It is due to one central point: the product is not simply software that *process...

It is due to one central point: the product is not simply software that processes data, the product is a product of data.

Imagine if you write a mobile application that stops working if the mood of the user changes. How much of a headache would you have developing, deploying, and maintaining that kind of apps?

Concrete example: You work on a churn problem. You're good and you have support, so you get the data fast. You produce a great model. That model is perishable. The market changes and the model you trained with the data your client gave you becomes stale and loses its "predictive power". In the simplest scenario, you must get fresh data, and you do it all over again with training, deployment, etc.

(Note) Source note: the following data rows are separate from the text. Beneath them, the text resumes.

Lemma serve_decreases a e t t' n :
  ctxDone t = true -> serve_step describe nretries remotePort a e t = Some t' -> bounded t n ->
  exists n', bounded t' n' /\ (n' < n)%nat.
Proof.
  intros Hd H (ms & Hms & ->). unfold serve_step in H. rewrite Hd in H.
  assert (Hgo : forall t1, t' = t1 -> handlers t1 = handlers t -> dials t1 = dials t ->
            closers t1 = closers t -> (serve_cost (serve_pc t1) < serve_cost (serve_pc t))%nat ->
            exists n', bounded t' n' /\ (n' < serve_cost (serve_pc t) + total id ms +
              total dial_cost (dials t) + total closer_cost (closers t))%nat).
  { intros t1 -> Hh Hdl Hc Hlt. eexists. split; [by exists ms; rewrite Hh|]. rewrite Hdl Hc. lia. }
  destruct (serve_pc t) as [| | |local| | |] eqn:Hs; try done;
    try (destruct a; try (destruct (lnOpen t); [|done]));
    try (injection H as <-; eapply Hgo; [done|by try (unfold closeListener; destruct (lnCloseErr t))..|];
         cbn [serve_pc set_serve serve_cost]; lia).
  all: injection H as <-; eexists; (split;
    [exists (ms ++ [new_cost]); split; [|reflexivity]; apply Forall2_app; [done|];
     constructor; [|done]; exists (1 + 4 * (1 + 10 * S (Z.to_nat nretries)))%nat;
     split; [left; eexists; split; [apply forward_tidy|done]|
             unfold new_cost; cbn [new_handler h_pc pc_cost toRemote toLocal watcher watch_cost Nat.b2n]; lia]|]).
  all: cbn [set_serve set_handlers wg_add serve_pc dials closers serve_cost];
    rewrite total_app; cbn [total sum_list_with id]; lia.
Qed.

Lemma dial_decreases t n d st st' t' :
  bounded t n -> dials t !! d = Some st -> (dial_cost st' < dial_cost st)%nat ->
  dials t' = <[d := st']> (dials t) -> handlers t' = handlers t -> serve_pc t' = serve_pc t ->
  closers t' = closers t -> exists n', bounded t' n' /\ (n' < n)%nat.
Proof.
  intros (ms & Hms & ->) Hd Hlt H1 H2 H3 H4. eexists. split; [by exists ms; rewrite H2|].
  rewrite H1 H3 H4. pose proof (total_insert dial_cost _ _ _ st' Hd). lia.
Qed.

Lemma closer_decreases t n j c c' t' :
  bounded t n -> closers t !! j = Some c -> (closer_cost c' < closer_cost c)%nat ->
  closers t' = <[j := c']> (closers t) -> handlers t' = handlers t -> serve_pc t' = serve_pc t ->
  dials t' = dials t -> exists n', bounded t' n' /\ (n' < n)%nat.
Proof.
  intros (ms & Hms & ->) Hj Hlt H1 H2 H3 H4. eexists. split; [by exists ms; rewrite H2|].
  rewrite H1 H3 H4. pose proof (total_insert closer_cost _ _ _ c' Hj). lia.
Qed.

Lemma close_decreases e j t t' n :
  close_step e j t = Some t' -> bounded t n -> exists n', bounded t' n' /\ (n' < n)%nat.
Proof.
  intros H Hb. unfold close_step in H. destruct (closers t !! j) as [c|] eqn:Hj; [|done].
  destruct c as [| | | |err|]; [| | | | |done].
  - injection H as <-. eapply closer_decreases; [done|done| |done|done|done|done]. cbn. lia.
  - destruct (closeOnce t); [|done|]; injection H as <-;
      (eapply closer_decreases; [done|done| |done|done|done|done]; cbn; lia).
  - injection H as <-. eapply closer_decreases; [done|done| |done|done|done|done]. cbn. lia.
  - injection H as <-. unfold closeListener.
    destruct (lnCloseErr t); (eapply closer_decreases; [done|done| |done|done|done|done]; cbn; lia).
  - destruct (wg t =? 0); [|done]. injection H as <-.
    eapply closer_decreases; [done|done| |done|done|done|done]. cbn. lia.
Qed.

One other difference: for normal software development, your stack is pretty much set and you spend most of time using that stack to develop, test, push. In ML, a lot of the effort is in exploration. You want to try a new paper, a new algorithm but that algorithm is only implemented in one library and not the other, and that library conflicts with another one. You want to try as many combinations as possible. This doesn't really happen in standard software development. Components change relatively slowly.

There's also the data problem. Unless one does Kaggle competitions, you don't get to have JSON or CSV in projects. In most cases, you get whatever the client has [emails, powerpoints, files, archives, audio, video, esoteric third party systems you have to interface with without vendor support]. There's no "API" to tap into, and there isn't only one source of data you can build an interface for and call it a day. Hence a lot of custom code to process that.

There are many problems like these. We spend time with applicants who do competitions and imagine that the job is building models to tell them we're not there yet.